WHAT IS BEING ASKED: Show every line below where "corpo" appears.
RECORD EXTRACTS Start Marker
Lemma dados_coletados_transporte_capacidade_zero_exemplo :
  let d := DadosTransporte 0 (num_de_Z 5) "SIM" "NAO" in
  let fim := dados_coletados_transporte amb_exemplo
               (Mundo ["0"; "5"; "sim"; "nao"] [] [] []) in
  fst fim = Retorna d
  /\ tabela_veiculos (snd fim)
     = match inserir_veiculo amb_exemplo d [] with
       | inr linhas => linhas
       | inl _ => []
       end
  /\ ~ 0 < dt_capacidade d.
Proof.
  apply (dados_coletados_transporte_capacidade_zero
           amb_exemplo (num_de_Z 5) [] [] []).
  reflexivity.
Defined.

(** What a finished loop returned, one of its rounds returned. *)
Lemma repetir_ate_retorna {A} (corpo : prog (option A)) n :
  forall w a w',
    repetir_ate n corpo w = (Retorna a, w') ->
    exists w0, corpo w0 = (Retorna (Some a), w').
Proof.
  induction n as [| n IH]; intros w a w' E; [discriminate E |].
  simpl in E. unfold bind in E.
  destruct (corpo w) as [[[b |] | e |] w1] eqn:Ec; try discriminate E.
  - unfold ret in E. inversion E; subst. now exists w.
  - now apply IH in E.
Qed.

Lemma bind_retorna {A B} (m : prog A) (k : A -> prog B) w b w' :
  bind m k w = (Retorna b, w') ->
  exists a w1, m w = (Retorna a, w1) /\ k a w1 = (Retorna b, w').
Proof.
  unfold bind. destruct (m w) as [[a | e |] w1]; try discriminate.
  intros E. now exists a, w1.
Qed.
(** C9. [lazy] on a stored container makes a new node that holds the
    identity function and the container as its one argument; [eval] of
    that node, at any positive depth, returns the container and leaves
    the store as it is, and the container is equal to the original under
    [__eq__]. *)
Theorem lazy_eval_roundtrip depth self h ts :
  h !! self = Some (OTimeSeries ts) →
  (lazy self h).2 !! (lazy self h).1 =
    Some (OLazyOperation (mkLazyOperation func [VRef self] [])) ∧
  (∀ x, func [x] [] = Ok x) ∧
  (∀ l, l ≠ (lazy self h).1 → (lazy self h).2 !! l = h !! l) ∧
  h !! (lazy self h).1 = None ∧
  ∃ ts', eval (S depth) (lazy self h).1 (lazy self h).2 =
           (Ok (VRef self), (lazy self h).2) ∧
         (lazy self h).2 !! self = Some (OTimeSeries ts') ∧
         __eq__ ts ts' = true.
Proof.
  intros Hself. unfold lazy, new_LazyOperation. cbn [fst snd].
  set (l := fresh (dom h)).
  set (node := mkLazyOperation func [VRef self] []).
  assert (Hfresh : h !! l = None).
  { apply not_elem_of_dom. apply is_fresh. }
  assert (Hne : l ≠ self) by congruence.
  split; [apply lookup_insert_eq|]. split; [done|].
  split; [intros l' Hl'; by apply lookup_insert_ne|]. split; [done|].
  exists ts.
  assert (Hself' : <[l := OLazyOperation node]> h !! self = Some (OTimeSeries ts))
    by (by rewrite lookup_insert_ne).
  split; [|split; [done | apply eq_refl_TimeSeries]].
  assert (Hargs : eval_args (eval depth) (__args node)
                    (<[l := OLazyOperation node]> h) =
                  (Ok [VRef self], <[l := OLazyOperation node]> h)).
  { apply eval_args_no_LazyOperation. repeat constructor. simpl. by rewrite Hself'. }
  destruct (eval_resolved depth l _ node _ _ (lookup_insert_eq h l _) Hargs)
    as [_ ->].
  simpl. f_equal. apply alter_id. intros o Ho.
  rewrite lookup_insert_eq in Ho. by injection Ho as <-.
Qed.

Lemma lazy_eval_roundtrip_witness :
  let ts := mkTimeSeries [0; 5; 10]%Q [1; 2; 3]%Q int64 in
  let h : heap := {[ 0 := OTimeSeries ts ]} in
  ∃ ts', eval 1 (lazy 0 h).1 (lazy 0 h).2 = (Ok (VRef 0), (lazy 0 h).2) ∧
         (lazy 0 h).2 !! 0 = Some (OTimeSeries ts') ∧
         __eq__ ts ts' = true.
Proof.
  intros ts h.
  apply (lazy_eval_roundtrip 0 0 h ts). reflexivity.
Defined.

End lazy_operation_claims.

(** * Further properties of the container *)

Section container_more.
Implicit Types (self ts : TimeSeries) (time value : Q) (a b : list Q).

(** Keys are compared as numbers: equal keys select the same positions. *)
Lemma where_from_Qeq a (x y : Q) i :
  (x == y)%Q → np.where_from i a x = np.where_from i a y.
Proof.
  intros Hxy. revert i. induction a as [|z a IH]; intros i; simpl; [done|].
  assert (Qeq_bool z x = Qeq_bool z y) as ->.
  { destruct (Qeq_bool z y) eqn:Hzy.
    - apply Qeq_bool_iff. apply Qeq_bool_iff in Hzy. by rewrite Hxy.
    - destruct (Qeq_bool z x) eqn:Hzx; [|done].
      apply Qeq_bool_iff in Hzx. rewrite Hxy in Hzx.
      apply Qeq_bool_iff in Hzx. congruence. }
  by rewrite !IH.
Qed.

Lemma where_from_Forall2 a b (x : Q) i :
  Forall2 Qeq a b → np.where_from i a x = np.where_from i b x.
Proof.
  intros Hab. revert i. induction Hab as [|y z a b Hyz _ IH]; intros i; simpl; [done|].
  assert (Qeq_bool y x = Qeq_bool z x) as ->.
  { destruct (Qeq_bool z x) eqn:Hzx.
    - apply Qeq_bool_iff. apply Qeq_bool_iff in Hzx. by rewrite Hyz.
    - destruct (Qeq_bool y x) eqn:Hyx; [|done].
      apply Qeq_bool_iff in Hyx. rewrite Hyz in Hyx.
      apply Qeq_bool_iff in Hyx. congruence. }
  by rewrite !IH.
Qed.

Lemma setitem_times self time value :
  _times (__setitem__ self time value).2 = _times self.
Proof.
  unfold __setitem__. destruct (length _ =? 0); [done|].
  by destruct (np.put _ _ _ _).
Qed.

Lemma setitem_dtype self time value :
  _values_dtype (__setitem__ self time value).2 = _values_dtype self.
Proof.
  unfold __setitem__. destruct (length _ =? 0); [done|].
  by destruct (np.put _ _ _ _).
Qed.

Lemma setitem_values_length self time value :
  length (_values (__setitem__ self time value).2) = length (_values self).
Proof.
  unfold __setitem__. destruct (length _ =? 0); [done|].
  destruct (np.put _ _ _ _) as [values|e] eqn:Hput; [|done].
  apply put_inv in Hput as ->. simpl. apply foldl_insert_length.
Qed.

Lemma setitem_values_other self time value m tm :
  _times self !! m = Some tm → ¬ (tm == time)%Q →
  _values (__setitem__ self time value).2 !! m = _values self !! m.
Proof.
  intros Hm Hne. unfold __setitem__.
  destruct (length _ =? 0); [done|].
  destruct (np.put _ _ _ _) as [values|e] eqn:Hput; [|done].
  apply put_inv in Hput as ->. simpl.
  apply foldl_insert_lookup_notin. intros Hin.
  apply elem_of_where_eq in Hin as (y & Hy & Heq). congruence.
Qed.

Lemma contains_true self time :
  __contains__ self time = true ↔ ∃ x, x ∈ _times self ∧ (x == time)%Q.
Proof.
  unfold __contains__. rewrite existsb_exists. split.
  - intros (x & Hx & Heq). exists x. split; [by apply list_elem_of_In|].
    by apply Qeq_bool_iff.
  - intros (x & Hx & Heq). exists x. split; [by apply list_elem_of_In|].
    by apply Qeq_bool_iff.
Qed.

(** X1. Construction without values never fails: the container has one
    value for every time, every value is zero, and [Get] at every stored
    time returns zero. *)
Theorem init_default_zeros (times : list Q) :
  ∃ ts, __init__ times None = Ok ts ∧
    _times ts = times ∧ wf ts ∧ __len__ ts = length times ∧
    (∀ i v, _values ts !! i = Some v → v = 0%Q) ∧
    (∀ time, __contains__ ts time = true → __getitem__ ts time = Ok 0%Q).
Proof.
  unfold __init__, np.zeros. simpl. rewrite length_replicate, Nat.eqb_refl.
  eexists. split; [done|]. simpl.
  assert (Hwf : wf (mkTimeSeries times (replicate (length times) 0%Q) float64)).
  { unfold wf. simpl. by rewrite length_replicate. }
  assert (Hzero : ∀ i v, replicate (length times) 0%Q !! i = Some v → v = 0%Q).
  { intros i v Hv. by apply lookup_replicate in Hv as [-> _]. }
  repeat split; try done.
  intros time Hin. apply contains_true in Hin as (x & Hx & Heq).
  apply list_elem_of_lookup in Hx as [i Hi].
  destruct (getitem_first _ time i x Hwf Hi Heq)
    as (k & tk & vk & _ & _ & _ & _ & Hvk & ->).
  simpl in Hvk. by rewrite (Hzero k vk Hvk).
Qed.

(** X2. After a successful [Set(time, value)], [Get] at that time, or at
    any key equal to it as a number, returns the value as the array keeps
    it: [value] itself when the values are floats, a number equal to
    [value] when [value] is an integer, and the integer part of [value]
    when the values are integers. *)
Theorem setitem_getitem self time value (time' : Q) :
  wf self → (__setitem__ self time value).1 = Ok tt → (time' == time)%Q →
  __getitem__ (__setitem__ self time value).2 time'
    = Ok (np.astype (_values_dtype self) value) ∧
  (_values_dtype self = float64 →
   __getitem__ (__setitem__ self time value).2 time' = Ok value) ∧
  (∀ z : Z, (value == inject_Z z)%Q →
   ∃ v, __getitem__ (__setitem__ self time value).2 time' = Ok v ∧
        (v == value)%Q) ∧
  (_values_dtype self = int64 →
   __getitem__ (__setitem__ self time value).2 time'
     = Ok (inject_Z (Z.quot (Qnum value) (Zpos (Qden value))))).
Proof.
  intros Hwf Hok Heq.
  assert (Hget : __getitem__ (__setitem__ self time value).2 time'
                 = Ok (np.astype (_values_dtype self) value)).
  { destruct (match_dec self time) as [(x & Hx & Hxt) | Hno].
    2:{ rewrite setitem_no_match in Hok by done. done. }
    apply list_elem_of_lookup in Hx as [i Hi].
    assert (Hwf' : wf (__setitem__ self time value).2).
    { unfold wf. by rewrite setitem_times, setitem_values_length. }
    assert (Hi' : _times (__setitem__ self time value).2 !! i = Some x)
      by (by rewrite setitem_times).
    assert (Hxt' : (x == time')%Q) by (by rewrite Heq).
    destruct (getitem_first _ time' i x Hwf' Hi' Hxt')
      as (k & tk & vk & _ & Htk & Hktime & _ & Hvk & ->).
    f_equal. rewrite setitem_times in Htk.
    rewrite (setitem_match self time value i x) in Hvk by done. simpl in Hvk.
    rewrite foldl_insert_lookup_in in Hvk; [congruence | |].
    - apply elem_of_where_eq. exists tk. split; [done|]. by rewrite Hktime.
    - rewrite <- Hwf. by eapply lookup_lt_Some. }
  split; [done|]. split; [|split].
  - intros Hdt. by rewrite Hget, Hdt.
  - intros z Hz. eexists. split; [done|]. by eapply astype_integer.
  - intros Hdt. by rewrite Hget, Hdt.
Qed.

Lemma setitem_getitem_witness :
  let self := mkTimeSeries [0; 5; 0]%Q [1; 2; 3]%Q int64 in
  __getitem__ (__setitem__ self 5 (27 # 10)).2 (10 # 2) = Ok 2%Q.
Proof.
  intros self.
  apply (proj2 (proj2 (proj2
           (setitem_getitem self 5 (27 # 10) (10 # 2) eq_refl eq_refl eq_refl)))).
  reflexivity.
Defined.

(** X3. [Set] keeps the container well formed: the numbers of times and
    of values do not change, the invariant of construction still holds,
    and membership of every key is as before. *)
Theorem setitem_invariant self time value :
  wf self →
  wf (__setitem__ self time value).2 ∧
  __len__ (__setitem__ self time value).2 = __len__ self ∧
  length (_values (__setitem__ self time value).2) = length (_values self) ∧
  ∀ time', __contains__ (__setitem__ self time value).2 time' =
           __contains__ self time'.
Proof.
  intros Hwf. unfold wf, __len__, __contains__.
  rewrite setitem_times, setitem_values_length. done.
Qed.

Lemma setitem_invariant_witness :
  wf (__setitem__ (mkTimeSeries [0; 5; 0]%Q [1; 2; 3]%Q int64) 0 9).2.
Proof.
  apply (setitem_invariant (mkTimeSeries [0; 5; 0]%Q [1; 2; 3]%Q int64) 0 9).
  reflexivity.
Defined.

(** X4. [Set] at one key does not change what [Get] returns, or raises,
    at a key that is a different number. *)
Theorem setitem_getitem_other self time value (time' : Q) :
  ¬ (time' == time)%Q →
  __getitem__ (__setitem__ self time value).2 time' = __getitem__ self time'.
Proof.
  intros Hne. unfold __getitem__. rewrite setitem_times.
  destruct (np.where_eq (_times self) time') as [|k rest] eqn:Hw; [done|].
  assert (Hk : k ∈ np.where_eq (_times self) time') by (rewrite Hw; left).
  apply elem_of_where_eq in Hk as (tk & Htk & Hktime).
  unfold np.item. rewrite (setitem_values_other self time value k tk); [done..|].
  intros Heq. apply Hne. by rewrite <- Hktime.
Qed.

Lemma setitem_getitem_other_witness :
  __getitem__ (__setitem__ (mkTimeSeries [0; 5; 0]%Q [1; 2; 3]%Q int64) 0 9).2 5
  = __getitem__ (mkTimeSeries [0; 5; 0]%Q [1; 2; 3]%Q int64) 5.
Proof.
  apply (setitem_getitem_other (mkTimeSeries [0; 5; 0]%Q [1; 2; 3]%Q int64) 0 9 5).
  discriminate.
Defined.

(** X5. Membership decides [Get]: on a well-formed container [time in
    ts] is true exactly when [Get] returns a value, and false exactly
    when [Get] raises [KeyNotFound]. *)
Theorem contains_iff_getitem self time :
  wf self →
  (__contains__ self time = true ↔ ∃ v, __getitem__ self time = Ok v) ∧
  (__contains__ self time = false ↔ __getitem__ self time = Raise KeyNotFound).
Proof.
  intros Hwf.
  assert (Hyes : __contains__ self time = true → ∃ v, __getitem__ self time = Ok v).
  { intros Hin. apply contains_true in Hin as (x & Hx & Heq).
    apply list_elem_of_lookup in Hx as [i Hi].
    destruct (getitem_first self time i x Hwf Hi Heq)
      as (k & tk & vk & _ & _ & _ & _ & _ & Hget). eauto. }
  assert (Hno : __contains__ self time = false → __getitem__ self time = Raise KeyNotFound).
  { intros Hout. apply getitem_no_match. intros x Hx Heq.
    assert (__contains__ self time = true) by (apply contains_true; eauto).
    congruence. }
  split; split; try done.
  - intros [v Hv]. destruct (__contains__ self time) eqn:Hc; [done|].
    rewrite Hno in Hv by done. done.
  - intros Hraise. destruct (__contains__ self time) eqn:Hc; [|done].
    destruct (Hyes eq_refl) as [v Hv]. congruence.
Qed.

Lemma contains_iff_getitem_witness :
  let self := mkTimeSeries [0; 5; 10]%Q [1; 2; 3]%Q int64 in
  (__contains__ self 5 = true ↔ ∃ v, __getitem__ self 5 = Ok v) ∧
  (__contains__ self 5 = false ↔ __getitem__ self 5 = Raise KeyNotFound).
Proof.
  apply (contains_iff_getitem (mkTimeSeries [0; 5; 10]%Q [1; 2; 3]%Q int64) 5).
  reflexivity.
Defined.
Variable date_fromisoformat : string -> result Z.
Variable float_of_str : string -> result Q.
Variable int_of_str : string -> result Z.
Variable repr_float : Q -> string.
Variable format_g : Q -> string.
Variable depth : nat.

Local Abbreviation _coerce_date := (_coerce_date date_fromisoformat repr_float).
Local Abbreviation parse_task :=
  (parse_task date_fromisoformat float_of_str int_of_str repr_float).
Local Abbreviation parse_tasks :=
  (parse_tasks date_fromisoformat float_of_str int_of_str repr_float).
Local Abbreviation score_task := (score_task format_g).
Local Abbreviation score_tasks :=
  (score_tasks date_fromisoformat float_of_str int_of_str repr_float format_g).

Lemma known_strategy_In (strategy : string) :
  known_strategy strategy = true <-> In strategy STRATEGY_CHOICES.
Proof.
  unfold known_strategy. rewrite existsb_exists. split.
  - intros (s & Hin & Heq). apply String.eqb_eq in Heq. subst. exact Hin.
  - intros Hin. exists strategy. split; [exact Hin | apply String.eqb_refl].
Qed.

Lemma known_strategy_function (strategy : string) :
  known_strategy strategy = true ->
  exists f, strategy_function STRATEGY_FUNCTIONS strategy = Ok f.
Proof.
  intros H. apply known_strategy_In in H. simpl in H.
  destruct H as [<- | [<- | [<- | [<- | []]]]]; eexists; reflexivity.
Qed.

(** What a successful call went through. *)
Lemma score_tasks_Ok (clock : Z) (payload : list raw_task) (strategy : string)
    (r : Analysis.t) :
  score_tasks depth clock payload strategy = Ok r ->
  known_strategy strategy = true /\
  exists parsed graph dependents cycles max_dep scored,
    parse_tasks payload = Ok parsed /\
    build_dependency_graph parsed = (graph, dependents) /\
    find_cycles depth graph = Ok cycles /\
    compute_max_dep dependents = Ok max_dep /\
    for_each (score_task strategy clock dependents cycles max_dep) parsed = Ok scored /\
    Analysis.tasks r = assign_ranks 1 (sort_desc Scored.score scored) /\
    build_summary (Analysis.tasks r) strategy = Ok (Analysis.summary r) /\
    Analysis.strategy r = strategy.
Proof.
  unfold score_tasks.
  destruct (known_strategy strategy); simpl; [| discriminate].
  intros H. split; [reflexivity |].
  destruct (parse_tasks payload) as [parsed | e] eqn:Hparsed; simpl in H;
    [| discriminate].
  destruct (build_dependency_graph parsed) as [graph dependents] eqn:Hgraph.
  destruct (find_cycles depth graph) as [cycles | e] eqn:Hcycles; simpl in H;
    [| discriminate].
  destruct (compute_max_dep dependents) as [max_dep | e] eqn:Hmax; simpl in H;
    [| discriminate].
  destruct (for_each _ parsed) as [scored | e] eqn:Hscored; simpl in H; [| discriminate].
  destruct (build_summary _ strategy) as [summary | e] eqn:Hsum; simpl in H;
    [| discriminate].
  injection H as <-. simpl.
  exists parsed, graph, dependents, cycles, max_dep, scored.
  repeat split; try reflexivity; assumption.
Qed.

(** What a scored entry is made of. *)
Lemma score_task_Ok (strategy : string) (today : Z) (dependents : list (Z * Z))
    (cycles : gset Z) (max_dep : Z) (task : TaskData) (e : Scored.t) :
  score_task strategy today dependents cycles max_dep task = Ok e ->
  exists f,
    strategy_function STRATEGY_FUNCTIONS strategy = Ok f /\
    record_of e = task /\
    Scored.rank e = None /\
    Scored.cycle_issue e = bool_decide (id task ∈ cycles) /\
    Scored.score e = final_score (f (Scored.components e)) (Scored.cycle_issue e).
Proof.
  unfold score_task.
  destruct (compute_urgency _ _ _) as [[u dl] | err]; simpl; [| discriminate].
  destruct (compute_importance _) as [i | err]; simpl; [| discriminate].
  destruct (compute_dep_score _ _) as [q | err]; simpl; [| discriminate].
  destruct (strategy_function _ _) as [f | err]; simpl; [| discriminate].
  intros [= <-]. exists f. simpl. destruct task; repeat split; reflexivity.
Qed.

(** ** Unknown strategies *)

(** C7. For every tasks payload, well-formed or not, and every strategy
    name that is not one of the four recognised names, [score_tasks]
    raises the [ValueError] of the unknown strategy: the name is checked
    before anything is parsed or scored, and nothing is returned. *)
Theorem unknown_strategy_raises (clock : Z) (payload : list raw_task)
    (strategy : string) :
  ~ In strategy STRATEGY_CHOICES ->
  score_tasks depth clock payload strategy
  = Raise (ValueError ("Unknown strategy '" ++ strategy ++ "'.")).
Proof.
  intros Hunknown. unfold score_tasks.
  destruct (known_strategy strategy) eqn:Hknown; [| reflexivity].
  apply known_strategy_In in Hknown. contradiction.
Qed.

(** ** Urgency *)

(** C4. [compute_urgency] returns urgency 0.1 and no [days_left] when
    there is no due date; urgency 1 when [days_left], the due date minus
    the evaluation date, is negative; and otherwise
    [max(0, 1 - min(days_left, 30)/30)], which is [1 - days_left/30] up to
    30 days (1 at 0 days, 0 at 30 days) and 0 from 30 days on.  The
    evaluation date is [today] when given, and the date of the clock
    otherwise. *)
Theorem compute_urgency_cases (clock : Z) (today : option Z) :
  let now := match today with Some t => t | None => clock end in
  compute_urgency clock None today = Ok ((1 # 10)%Q, None)
  /\ (forall d, d - now < 0 ->
        compute_urgency clock (Some (Date d)) today = Ok (1%Q, Some (d - now)))
  /\ (forall d, 0 <= d - now ->
        exists u,
          compute_urgency clock (Some (Date d)) today = Ok (u, Some (d - now))
          /\ (u == Qmax 0 (1 - inject_Z (Z.min (d - now) 30) / 30))%Q
          /\ (d - now <= 30 -> (u == 1 - inject_Z (d - now) / 30)%Q)
          /\ (d - now = 0 -> (u == 1)%Q)
          /\ (30 <= d - now -> (u == 0)%Q)).
Proof.
  intros now. unfold compute_urgency. fold now. split; [reflexivity |]. split.
  - intros d Hd. destruct (Z.ltb_spec (d - now) 0); [reflexivity | lia].
  - intros d Hd. destruct (Z.ltb_spec (d - now) 0); [lia |].
    eexists. split; [reflexivity |].
    unfold MAX_URGENCY_DAYS.
    set (m := Z.min (d - now) 30).
    assert (0 <= m <= 30) as [Hm0 Hm30] by lia.
    rewrite Zle_Qle in Hm0, Hm30.
    change (inject_Z 0) with 0%Q in Hm0. change (inject_Z 30) with 30%Q in *.
    assert (0 <= 1 - inject_Z m / 30)%Q as Hpos.
    { assert (inject_Z m / 30 == inject_Z m * (1 # 30))%Q as -> by field. lra. }
    assert (py_max 0 (1 - inject_Z m / 30) == 1 - inject_Z m / 30)%Q as Hmax.
    { unfold py_max. destruct (Qlt_le_dec 0 (1 - inject_Z m / 30)); [reflexivity | lra]. }
    rewrite Hmax. split; [| split; [| split]].
    + symmetry. apply Q.max_r. exact Hpos.
    + intros Hle. subst m. rewrite Z.min_l by lia. reflexivity.
    + intros H0. subst m. rewrite H0. reflexivity.
    + intros H30. subst m. rewrite Z.min_r by lia. reflexivity.
Qed.

(** ** The dependency score *)

Lemma compute_max_dep_spec (tasks : list TaskData) :
  exists max_dep,
    compute_max_dep (snd (build_dependency_graph tasks)) = Ok max_dep
    /\ 0 <= max_dep
    /\ (forall k, dict_get_default (snd (build_dependency_graph tasks)) k 0 <= max_dep)
    /\ (snd (build_dependency_graph tasks) <> [] ->
        In max_dep (dict_values (snd (build_dependency_graph tasks)))).
Proof.
  pose proof (dependent_counts_nonneg tasks) as Hnonneg.
  destruct (snd (build_dependency_graph tasks)) as [| [k0 v0] d] eqn:Hd.
  - exists 1. repeat split; [lia | intros k; cbn; lia | congruence].
  - unfold compute_max_dep.
    destruct (py_max_list (dict_values ((k0, v0) :: d))) as [m | e] eqn:Hm;
      [| discriminate Hm].
    destruct (py_max_list_spec _ _ Hm) as [Hall Hin].
    exists m.
    assert (0 <= m) as Hm0.
    { rewrite Forall_forall in Hnonneg. apply Hnonneg, list_elem_of_In, Hin. }
    repeat split; [exact Hm0 | | intros _; exact Hin].
    intros k. apply (dict_get_default_values (fun v => v <= m)); [exact Hall | exact Hm0].
Qed.

Lemma compute_dep_score_spec (n max_dep : Z) :
  0 <= n <= max_dep ->
  exists q,
    compute_dep_score n max_dep = Ok q
    /\ (max_dep = 0 -> q = 0%Q)
    /\ (max_dep <> 0 -> q = (inject_Z n / inject_Z max_dep)%Q)
    /\ (0 <= q <= 1)%Q.
Proof.
  intros [Hn Hmax]. unfold compute_dep_score.
  destruct (Z.eqb_spec max_dep 0) as [Hz | Hnz].
  - exists 0%Q. repeat split; [congruence | lra | lra].
  - unfold py_div.
    assert (0 < inject_Z max_dep)%Q as Hpos.
    { change 0%Q with (inject_Z 0). rewrite <- Zlt_Qlt. lia. }
    destruct (Qeq_bool (inject_Z max_dep) 0) eqn:Heq.
    + apply Qeq_bool_iff in Heq. lra.
    + eexists. repeat split; [congruence | |].
      * apply Qle_shift_div_l; [exact Hpos |].
        rewrite Qmult_0_l. change 0%Q with (inject_Z 0). rewrite <- Zle_Qle. exact Hn.
      * apply Qle_shift_div_r; [exact Hpos |].
        rewrite Qmult_1_l. rewrite <- Zle_Qle. exact Hmax.
Qed.

(** ** The summary *)

Lemma build_summary_spec (tasks : list Scored.t) (strategy : string) :
  build_summary tasks strategy
  = Ok (Summary.mk strategy (Z.of_nat (length tasks))
          (match tasks with
           | [] => 0%Q
           | _ :: _ => py_round (arithmetic_mean (map Scored.score tasks)) 2
           end)
          (map Scored.title (take 3 tasks))).
Proof.
  unfold build_summary. destruct tasks as [| e tasks]; [reflexivity |].
  unfold py_div.
  destruct (Qeq_bool (inject_Z (Z.of_nat (length (e :: tasks)))) 0) eqn:Hlen.
  - apply Qeq_bool_iff in Hlen. change 0%Q with (inject_Z 0) in Hlen.
    apply (proj1 (inject_Z_injective _ _)) in Hlen. cbn [length] in Hlen. lia.
  - cbn [mbind result_bind]. do 2 f_equal. apply py_round_Qeq.
    unfold arithmetic_mean. rewrite py_sum_fold_right, length_map. reflexivity.
Qed.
RECORD EXTRACTS End Marker
SOLUTION BELOW:
Lemma repetir_ate_retorna {A} (corpo : prog (option A)) n :
    repetir_ate n corpo w = (Retorna a, w') ->
    exists w0, corpo w0 = (Retorna (Some a), w').
  destruct (corpo w) as [[[b |] | e |] w1] eqn:Ec; try discriminate E.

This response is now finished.